Birth control pills seem to be effective on all women, irrespective of their physical makeup, weight and size, a new study has revealed to challenge existing belief that contraceptives consumed orally may not prevent pregnancy among obese women.

As part of the study, which had 226 women volunteers aged between 18 and 35 in the normal to skinny to overweight category, the researchers assigned them to take either a low or high dose version of a birth control pill.

After three or four months of using regular birth control pills, the women were checked to see if it was suppressing ovulation. The research team found that out of the 150 women who consumed the pills regularly, ovulation occurred in three of the 96 normal-weight women and in one of 54 obese women.

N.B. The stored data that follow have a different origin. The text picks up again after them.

Inductive pmain_ok (nJ : nat) (cj cr : bool) (rb : list Z) (wg : nat)
    (L : list event) : goroutine → Prop :=
| pm_feed j :
    1 ≤ j ≤ S nJ → cj = false → cr = false →
    sent_on 0 L = jobs_before j → received_from 1 L = [] →
    pmain_ok nJ cj cr rb wg L (PoolFeed 0 1 0 (Z.of_nat nJ) (Z.of_nat j))
| pm_wait :
    cj = true → cr = false →
    sent_on 0 L = jobs_before (S nJ) → received_from 1 L = [] →
    pmain_ok nJ cj cr rb wg L (PoolWait 1 0)
| pm_close :
    cj = true → cr = false → wg = 0 →
    sent_on 0 L = jobs_before (S nJ) → received_from 1 L = [] →
    pmain_ok nJ cj cr rb wg L (PoolCloseResults 1)
| pm_range :
    cj = true → cr = true → wg = 0 →
    sent_on 0 L = jobs_before (S nJ) →
    pmain_ok nJ cj cr rb wg L (Range 1)
| pm_exited :
    cj = true → cr = true → wg = 0 → rb = [] →
    sent_on 0 L = jobs_before (S nJ) →
    pmain_ok nJ cj cr rb wg L Exited.

Record pool_ok (nJ w : nat) (jb : list Z) (cj : bool) (rb : list Z)
    (cr : bool) (wg : nat) (m : goroutine) (ws : list goroutine)
    (L : list event) : Prop := {
  po_int : (Z.of_nat nJ < 2 ^ 63 - 1)%Z;
  po_ws : length ws = w;
  po_wg : wg = sum_list (alive <$> ws);
  po_jobs : sent_on 0 L = received_from 0 L ++ jb;
  po_results : sent_on 1 L = received_from 1 L ++ rb;
  po_held : length (received_from 0 L) =
            length (sent_on 1 L) + sum_list (holding <$> ws);
  po_workers : ∀ i g, ws !! i = Some g → worker_ok cj jb g;
  po_main : pmain_ok nJ cj cr rb wg L m;
  po_closers0 : closers 0 L = if cj then [0] else [];
  po_closers1 : closers 1 L = if cr then [0] else [];
  po_idle : w = 0 → received_from 0 L = []
}.

Definition pool_inv (nJ w : nat) (σ : config) : Prop :=
  ∃ jb cj rb cr wg m ws L,
    σ = pool_shape nJ jb cj rb cr wg m ws L ∧
    pool_ok nJ w jb cj rb cr wg m ws L.

Definition pool_measure (nJ : nat) : config → nat :=
  item_measure (λ _, nJ) 2.

(** ** Invariant of the fan-out/fan-in program

    [fan_main nums N]: channel 0 is [input], channel [lane_in i] is
    [inputChannels[i]], channel [lane_out i] is [workers[i]], channel
    [S (N + N)] is the merged output.  Goroutine 0 is main, 1 the generator,
    [S (S i)] worker [i], [S (S N)] the distributor, [S (S (S (N + i)))]
    the forwarder of lane [i] and [S (S (S (N + N)))] the closer. *)

Abbreviation lane_in i := (S (i + i)).
Abbreviation lane_out i := (S (S (i + i))).

Definition fan_shape (bs : list bool) (w : nat) (m g : goroutine)
    (sqs : list goroutine) (d : goroutine) (fwds : list goroutine)
    (cl : goroutine) (L : list event) : config :=
  Config (mkch <$> bs) [w] (m :: g :: sqs ++ d :: fwds ++ [cl]) L false.

(** Round-robin: the items of [l] whose position is [j] modulo [n], in
    order. *)
Definition lane_items (n j : nat) (l : list Z) : list Z :=
  omap (λ px : nat * Z,
          if bool_decide (px.1 `mod` n = j) then Some px.2 else None)
       (imap pair l).

Inductive dist_ok (N : nat) (bs : list bool) (L : list event)
  : goroutine → Prop :=
| do_recv :
    (∀ i, i < N → bs !! lane_in i = Some false) →
    (∀ i, i < N → sent_on (lane_in i) L = lane_items N i (sent_on 0 L)) →
    dist_ok N bs L
      (DistRecv 0 ((λ i, lane_in i) <$> seq 0 N) (Z.of_nat N)
         (Z.of_nat (length (sent_on 0 L))))
| do_send dp n :
    sent_on 0 L = dp ++ [n] →
    (∀ i, i < N → bs !! lane_in i = Some false) →
    (∀ i, i < N → sent_on (lane_in i) L = lane_items N i dp) →
    dist_ok N bs L
      (DistSend 0 ((λ i, lane_in i) <$> seq 0 N) (Z.of_nat N)
         (Z.of_nat (length dp)) n)
| do_close j :
    j ≤ N → bs !! 0 = Some true →
    (∀ i, i < N → bs !! lane_in i = Some (bool_decide (i < j))) →
    (∀ i, i < N → sent_on (lane_in i) L = lane_items N i (sent_on 0 L)) →
    dist_ok N bs L (DistClose ((λ i, lane_in i) <$> seq j (N - j))).

Inductive lfwd_ok (N : nat) (bs : list bool) (L : list event) (i : nat)
  : goroutine → Prop :=
| lf_recv :
    sent_by (S (S (S (N + i)))) (S (N + N)) L = sent_on (lane_out i) L →
    lfwd_ok N bs L i (ForwardRecv (lane_out i) (S (N + N)) 0)
| lf_send v :
    sent_by (S (S (S (N + i)))) (S (N + N)) L ++ [v] =
      sent_on (lane_out i) L →
    lfwd_ok N bs L i (ForwardSend (lane_out i) (S (N + N)) 0 v)
| lf_done :
    bs !! lane_out i = Some true →
    sent_by (S (S (S (N + i)))) (S (N + N)) L = sent_on (lane_out i) L →
    lfwd_ok N bs L i (DeferredDone 0)
| lf_exited :
    bs !! lane_out i = Some true →
    sent_by (S (S (S (N + i)))) (S (N + N)) L = sent_on (lane_out i) L →
    lfwd_ok N bs L i Exited.

Record fan_ok (nums : list Z) (N : nat) (bs : list bool) (w : nat)
    (m g : goroutine) (sqs : list goroutine) (d : goroutine)
    (fwds : list goroutine) (cl : goroutine) (L : list event) : Prop := {
  fn_pos : 0 < N;
  fn_int : (Z.of_nat (length nums) < 2 ^ 63)%Z;
  fn_bs : length bs = S (S (N + N));
  fn_sqs : length sqs = N;
  fn_fwds : length fwds = N;
  fn_main : main_ok (S (N + N)) bs m;
  fn_gen : gen_ok nums bs L g;
  fn_dist : dist_ok N bs L d;
  fn_sq : ∀ i sq, sqs !! i = Some sq → stage_ok bs L StSquare (lane_in i) sq;
  fn_fwd : ∀ i f, fwds !! i = Some f → lfwd_ok N bs L i f;
  fn_wg : w = sum_list (alive <$> fwds);
  fn_cl : ∃ bo, bs !! S (N + N) = Some bo ∧ cl_ok (S (N + N)) bo w cl;
  fn_closers : ∀ (i : nat) (b : bool), i < N → bs !! lane_in i = Some b →
                 closers (lane_in i) L = if b then [S (S N)] else [];
  fn_recv : ∀ c, received_from c L = sent_on c L;
  fn_merge :
    interleave
      ((λ i, sent_by (S (S (S (N + i)))) (S (N + N)) L) <$> seq 0 N)
      (sent_on (S (N + N)) L)
}.

Definition fan_inv (nums : list Z) (N : nat) (σ : config) : Prop :=
  ∃ bs w m g sqs d fwds cl L,
    σ = fan_shape bs w m g sqs d fwds cl L ∧
    fan_ok nums N bs w m g sqs d fwds cl L.

(** Every channel carries at most the whole input, the merged output at
    most what the [N] lanes carry together. *)
Definition fan_cap (nums : list Z) (N : nat) (c : nat) : nat :=
  if bool_decide (c = S (N + N)) then N * length nums else length nums.

Definition fan_measure (nums : list Z) (N : nat) : config → nat :=
  item_measure (fan_cap nums N) (S (S (N + N))).

(** ** The specialised stages as instances of [transform]

    [generalise] replaces every control point of [square], [addTen] and
    [double] by the control point of [transform] with the function the
    stage applies. *)

Definition generalise (g : goroutine) : goroutine :=
  match g with
  | SquareRecv inp out => TransformRecv inp out (λ n, int_mul n n)
  | SquareSend inp out n => TransformSend inp out (λ n, int_mul n n) n
  | AddTenRecv inp out => TransformRecv inp out (λ n, int_add n 10)
  | AddTenSend inp out n => TransformSend inp out (λ n, int_add n 10) n
  | DoubleRecv inp out => TransformRecv inp out (λ n, int_mul n 2)
  | DoubleSend inp out n => TransformSend inp out (λ n, int_mul n 2) n
  | _ => g
  end.

Definition generalise_config (σ : config) : config :=
  Config (chans σ) (wgs σ) (generalise <$> pool σ) (log σ) (crashed σ).

(** The same action, up to [generalise] on the control point reached. *)
Definition action_generalises (a a' : action goroutine) : Prop :=
  match a, a' with
  | ASend c v k, ASend c' v' k' => c = c' ∧ v = v' ∧ k' = generalise k
  | ARecv c k, ARecv c' k' => c = c' ∧ ∀ r, k' r = generalise (k r)
  | AClose c k, AClose c' k' => c = c' ∧ k' = generalise k
  | AWgDone w k, AWgDone w' k' => w = w' ∧ k' = generalise k
  | AWgWait w k, AWgWait w' k' => w = w' ∧ k' = generalise k
  | APanic, APanic => True
  | AHalt, AHalt => True
  | _, _ => False
  end.

(** ** heap/maxHeap/main.go: the max heap

    [maxHeap] holds a slice [array []int]; the methods take the slice and
    return the slice they leave in [h.array].  Indices are Go [int]s. *)

(** What a method call does: it returns, or an index is out of range and
    the call panics.  [OutOfFuel] is the loop of [maxHeapifyUp] cut short by
    the model, which [insert] never lets happen. *)
Inductive outcome (A : Type) :=
| Returns (a : A)
| Panics
| OutOfFuel.
Arguments Returns {A} a.
Arguments Panics {A}.
Arguments OutOfFuel {A}.

(** [h.array[i]]: out of range is a run-time panic ([None]). *)
Definition elem (array : list Z) (i : Z) : option Z :=
  if (i <? 0)%Z then None else array !! Z.to_nat i.

(** [(index - 1) / 2]: Go's [/] truncates towards zero. *)
Definition getParentIndex (index : Z) : Z := Z.quot (int_sub index 1) 2.

(** [2*index + 2] *)
Definition rightIndex (index : Z) : Z := int_add (int_mul 2 index) 2.

(** [2*index + 1] *)
Definition leftIndex (index : Z) : Z := int_add (int_mul 2 index) 1.

(** [h.array[index1], h.array[index2] = h.array[index2], h.array[index1]]:
    both right-hand sides are read first, then the two elements are
    assigned left to right. *)
Definition swap (array : list Z) (index1 index2 : Z) : option (list Z) :=
  v2 ← elem array index2;
  v1 ← elem array index1;
  Some (<[Z.to_nat index2 := v1]> (<[Z.to_nat index1 := v2]> array)).

(** [for h.array[h.getParentIndex(index)] < h.array[index] { swap; index =
    parent }]: one unit of fuel per evaluation of the loop condition. *)
Fixpoint maxHeapifyUp (fuel : nat) (array : list Z) (index : Z)
  : outcome (list Z) :=
  match fuel with
  | O => OutOfFuel
  | S fuel' =>
      match elem array (getParentIndex index), elem array index with
      | Some p, Some x =>
          if (p <? x)%Z
          then match swap array (getParentIndex index) index with
               | Some array' => maxHeapifyUp fuel' array' (getParentIndex index)
               | None => Panics
               end
          else Returns array
      | _, _ => Panics
      end
  end.

(** [h.array = append(h.array, key); h.maxHeapifyUp(len(h.array) - 1)] *)
Definition insert (array : list Z) (key : Z) : outcome (list Z) :=
  let array' := array ++ [key] in
  maxHeapifyUp (length array') array' (int_sub (Z.of_nat (length array')) 1).

(** [m := &maxHeap{}; for _, v := range buildHeap { m.insert(v) }], for any
    [buildHeap]. *)
Fixpoint build_from (array : list Z) (buildHeap : list Z)
  : outcome (list Z) :=
  match buildHeap with
  | [] => Returns array
  | v :: rest =>
      match insert array v with
      | Returns array' => build_from array' rest
      | Panics => Panics
      | OutOfFuel => OutOfFuel
      end
  end.

Definition heap_main (buildHeap : list Z) : outcome (list Z) :=
  build_from [] buildHeap.

(** The max-heap property, with the code's own parent index: every element
    but the root is at most its parent. *)
Definition is_max_heap (array : list Z) : Prop :=
  ∀ i x p, (1 ≤ i)%Z → elem array i = Some x →
           elem array (getParentIndex i) = Some p → (x ≤ p)%Z.

(** The heap property on natural indices, and with one index exempted while
    an element is sifted up through it. *)
Definition heap_upto (array : list Z) (i : nat) : Prop :=
  (∀ j, 1 ≤ j < length array → j ≠ i →
        Z.le (array !!! j) (array !!! ((j - 1) / 2))) ∧
  (∀ j, 1 ≤ j < length array → (j - 1) / 2 = i → 1 ≤ i →
        Z.le (array !!! j) (array !!! ((i - 1) / 2))).

Definition heap_nat (array : list Z) : Prop :=
  ∀ j, 1 ≤ j < length array → Z.le (array !!! j) (array !!! ((j - 1) / 2)).

(** ** The results of the worker pool *)

(** The result a worker is about to send: it has taken [job] and not yet
    executed [results <- job * 2]. *)
Definition pending (g : goroutine) : list Z :=
  match g with
  | WorkerSend _ _ _ job => [int_mul job 2]
  | _ => []
  end.

(** Every job taken from [jobs] is accounted for: its double has been sent
    on [results] or is pending in the worker that took it. *)
Definition results_accounted (σ : config) : Prop :=
  (λ job, int_mul job 2) <$> received_from 0 (log σ) ≡ₚ
  sent_on 1 (log σ) ++ concat (pending <$> tail (pool σ)).

(** ** Invariant of the fan-out/fan-in main with [numWorkers = 0]

    [fan_main nums 0]: channel 0 is [input], channel 1 the output of
    [fanIn()]; goroutine 0 is main, 1 the generator, 2 the distributor and
    3 the closer of [fanIn].  There is no worker and no forwarder. *)

(** The generator [g], the distributor [d], the closed flag of [input] and
    the crashed flag. *)
Inductive fan0_feed (nums : list Z)
  : goroutine → goroutine → bool → bool → Prop :=
| f0_start :
    fan0_feed nums (Generate 0 nums) (DistRecv 0 [] 0 0) false false
| f0_taken n rest c :
    nums = n :: rest →
    fan0_feed nums (Generate 0 rest) (DistSend 0 [] 0 0 n) false c
| f0_taken_closed n c :
    nums = [n] →
    fan0_feed nums Exited (DistSend 0 [] 0 0 n) true c
| f0_closed :
    nums = [] → fan0_feed nums Exited (DistRecv 0 [] 0 0) true false
| f0_eof :
    nums = [] → fan0_feed nums Exited (DistClose []) true false.

(** Main [m], the closer [cl] and the closed flag of the output. *)
Inductive fan0_out : goroutine → goroutine → bool → Prop :=
| o_wait : fan0_out (Range 1) (WaitClose 0 1) false
| o_closing : fan0_out (Range 1) (CloseOut 1) false
| o_closed : fan0_out (Range 1) Exited true
| o_done : fan0_out Exited Exited true.

Definition fan0_inv (nums : list Z) (σ : config) : Prop :=
  ∃ m g d cl b0 b1 c L,
    σ = Config [mkch b0; mkch b1] [0] [m; g; d; cl] L c ∧
    fan0_feed nums g d b0 c ∧ fan0_out m cl b1 ∧
    sent_on 1 L = [] ∧ received_from 1 L = [] ∧
    closers 1 L = (if b1 then [3] else []).

(** The items the generator has not sent yet. *)
Definition unsent (σ : config) : nat :=
  match pool σ !! 1 with
  | Some (Generate _ l) => length l
  | _ => 0
  end.

Definition fan0_measure (σ : config) : nat :=
  weight_sum σ + unsent σ + (if crashed σ then 0 else 1).
(** * client.py: the federated-learning client, embedded in Rocq

    The development follows [src/client.py].  Python values are embedded
    shallowly: an [int] is a [Z], a [str] is a [string], a float64 is a
    [spec_float] of the binary64 format, an [OrderedDict] of tensors is an
    association list in insertion order, and a method that mutates the client,
    the file system or a random generator is a function from the state before
    the call to the state after it together with the value returned or the
    exception raised. *)

From Stdlib Require Import ZArith Lia Bool Ascii String QArith Qcanon.
From Stdlib Require Import Floats.SpecFloat.
From stdpp Require Import base option list strings gmap pretty.

Open Scope string_scope.
Open Scope Z_scope.

(** ** Python exceptions and results *)

(** What [load_state_dict] collects in [error_msgs] before it raises. *)
Inductive LoadError :=
| MissingKeys (keys : list string)
| UnexpectedKeys (keys : list string)
| SizeMismatch (key : string).

Inductive Exn :=
| ValueError (msg : string)
| TypeError (msg : string)
| ZeroDivisionError
| UnboundLocalError (var : string)
| RuntimeError_load_state_dict (error_msgs : list LoadError)
| RuntimeError_size (a b : nat)
| RuntimeError (msg : string)
| OSError (errno : Z)
| OtherError (msg : string).

Inductive result (A : Type) :=
| Ok (a : A)
| Raise (e : Exn).
Arguments Ok {A} a.
Arguments Raise {A} e.

Definition raises {A} (r : result A) : bool :=
  match r with Ok _ => false | Raise _ => true end.

Definition result_bind {A B} (r : result A) (k : A -> result B) : result B :=
  match r with
  | Ok a => k a
  | Raise e => Raise e
  end.

(** ** float64 and int64, as numpy has them *)

Module F64.

Definition prec : Z := 53.
Definition emax : Z := 1024.

Definition float64 := spec_float.

(** int to float64, round to nearest even. *)
Definition of_int (z : Z) : float64 := binary_normalize prec emax z 0 false.

Definition div (x y : float64) : float64 := SFdiv prec emax x y.

Definition is_finite (x : float64) : bool :=
  match x with
  | S754_zero _ | S754_finite _ _ _ => true
  | S754_infinity _ | S754_nan => false
  end.

End F64.

Module Int64.

Definition min_int : Z := - 2 ^ 63.
Definition max_int : Z := 2 ^ 63 - 1.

As for the women who failed to take the pills regularly, they seemed likely to ovulate more than the other two groups, according to the results of the study published in the August issue of the medical journal Obstetrics & Gynecology.

"Our findings strengthen the message to patients that the pill will only work if it is taken every day. Weight does not seem to have an impact on suppression of ovulation, but consistency of pill-taking does," says principal investigator Dr. Carolyn Westhoff, a professor of obstetrics and gynecology and director of the family planning division at Columbia University College of Physicians and Surgeons.

In addition, the study also revealed that there was no difference in ovulation among the women who took lower-dose contraceptives to those who were given pills of the higher-dose type, especially in the case of obese women.

Doctors said this was an important discovery since earlier it was thought that obese women required the higher-dose version to curtail ovulation. It was suggested that these women may be at a higher risk of developing blood clots from taking higher-dose pills.

The knowledge that both higher dose and lower dose pills will work with obese women and protect them from health risks will make physicians treat such patients differently in the future, the researchers noted.